▶ [Task directions] Write out again, exactly, the lines below starting at the one with "remember_crl_extension ext crl" and ending at the one with "set (h := fun".

▶ [Provided data]

────────

#[export] Instance lawful_revoked_cert : Lawful (from_der (T := BorrowedRevokedCert)).
Proof. cbn [from_der revoked_cert_from_der]. lawful. Qed.

Lemma revoked_cert_iff l rc l' :
  den (from_der (T := BorrowedRevokedCert)) l = (Ok rc, l') <->
  exists v, l = tlv (tag_u8 Sequence) v ++ l' /\ Z.of_nat (length v) < TWO_BYTE_DER_SIZE /\
    encodes_entry rc v.
Proof.
  cbn [from_der revoked_cert_from_der]. rewrite nested_iff.
  by setoid_rewrite read_entry_iff.
Qed.
End ParseLemmas.

Section CrlLemmas.
Context {U : Untrusted} {L : UntrustedLaws U}.

Definition read_crl_number : parser Error Input :=
  let! crl_number := pmap_err (fun _ => InvalidCrlNumber) nonnegative_integer in
  if (length crl_number <=? 20)%nat then pret crl_number else pfail InvalidCrlNumber.

Lemma read_crl_number_ok value v :
  read_all value InvalidCrlNumber read_crl_number = Ok v <->
  value = tlv (tag_u8 Integer) (encode_nonneg v) /\ canonical_magnitude v = true /\
  (length v <= 20)%nat.
Proof.
  rewrite read_all_ok. unfold read_crl_number. split.
  - intros H. den_in H. destruct (den nonnegative_integer value) as [[w| | |] l] eqn:E; try done.
    apply nonnegative_integer_sound in E as (-> & Hc & _). cbn [fst snd map_err] in H.
    destruct (Nat.leb_spec (length w) 20); den_in H; [|done]. simplify_eq.
    by rewrite app_nil_r.
  - intros (-> & Hc & Hl). den.
    pose proof (nonnegative_integer_complete v [] Hc) as Hv. rewrite app_nil_r in Hv.
    rewrite Hv; cbn [fst snd map_err].
    + destruct (Nat.leb_spec (length v) 20); [by den|lia].
    + assert (length (encode_nonneg v) <= 21)%nat as Hn.
      { destruct v as [|b v]; [simpl; lia|]. unfold encode_nonneg.
        destruct (128 <=? u8_to_Z b); simpl in *; lia. }
      unfold TWO_BYTE_DER_SIZE, LONG_FORM_LEN_TWO_BYTES_MAX. lia.
Qed.

(** The case analysis on the effect of an extension with a known OID. *)
Ltac crl_effect H Hn :=
  inversion H as [? w Hi|? Hi|? Hi|? Hi]; subst; clear H;
  rewrite Hn in Hi; try (by apply id_ce_inj in Hi); try set_solver.

Lemma remember_crl_extension_ok ext crl crl' :
  remember_crl_extension ext crl = Ok crl' <-> crl_remembers ext crl crl'.
Proof.
  unfold remember_crl_extension. fold read_crl_number.
  set (h := fun id self => match id with x14 => _ | x1b => _ | x1c => _ | _ => _ end).
  destruct (remember_extension_cases ext h crl) as [(n & Hn & ->)|[Hn ->]].
  - destruct (decide (n = x14)) as [->|]; [|destruct (decide (n = x1b)) as [->|];
      [|destruct (decide (n = x1c)) as [->|]; [|destruct (decide (n = x23)) as [->|]]]].
    + unfold h. rewrite obind_ok. setoid_rewrite read_crl_number_ok. split.
      * intros (v & (Hv & Hc & Hl) & [= <-]). by apply remembers_crl_number with v.
      * intros H. crl_effect H Hn.
    + unfold h. split; [done|]. intros H. crl_effect H Hn.
    + unfold h. rewrite obind_ok. setoid_rewrite set_extension_once_ok. split.
      * intros (v & (Hr & w & [= <-] & ->) & [= <-]). by apply remembers_idp.
      * intros H. crl_effect H Hn.
    + unfold h. split; [intros [= <-]; by apply ignores_authority_key|].
      intros H. by crl_effect H Hn.
    + assert (h n crl = unsupported ext crl) as -> by (unfold h; by destruct n).
      rewrite unsupported_ok. split.
      * intros [Hc ->]. apply ignores_crl_extension; [|done]. rewrite Hn, !not_in_cons.
        repeat split; [..|by apply not_elem_of_nil]; intros ?%id_ce_inj; done.
      * intros H. by crl_effect H Hn.
  - rewrite unsupported_ok. split.
    + intros [Hc ->]. apply ignores_crl_extension; [|done]. rewrite !not_in_cons.
      repeat split; [apply Hn..|by apply not_elem_of_nil].
    + intros H. inversion H as [? ? Hi|? Hi|? Hi|? Hi]; subst; [..|done]; by apply Hn in Hi.
Qed.

Lemma crl_remembers_fields exts crl crl' : steps crl_remembers exts crl crl' ->
  crl_signed_data crl' = crl_signed_data crl /\
  crl_issuer_field crl' = crl_issuer_field crl /\
  crl_revoked_certs crl' = crl_revoked_certs crl.
Proof.
  induction 1 as [|ext exts c1 c2 c3 Hstep _ IH]; [done|].
  destruct IH as (-> & -> & ->). by inversion Hstep; subst.
Qed.

#[export] Instance lawful_read_revoked_certs : Lawful read_revoked_certs.
Proof. unfold read_revoked_certs. lawful. Qed.

#[export] Instance lawful_read_crl_extensions crl : Lawful (read_crl_extensions crl).
Proof. unfold read_crl_extensions. lawful. Qed.

#[export] Instance lawful_read_tbs_cert_list sd : Lawful (read_tbs_cert_list sd).
Proof. unfold read_tbs_cert_list. lawful. Qed.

────────

▶ [Answer area]
  remember_crl_extension ext crl = Ok crl' <-> crl_remembers ext crl crl'.
Proof.
  unfold remember_crl_extension. fold read_crl_number.
  set (h := fun id self => match id with x14 => _ | x1b => _ | x1c => _ | _ => _ end).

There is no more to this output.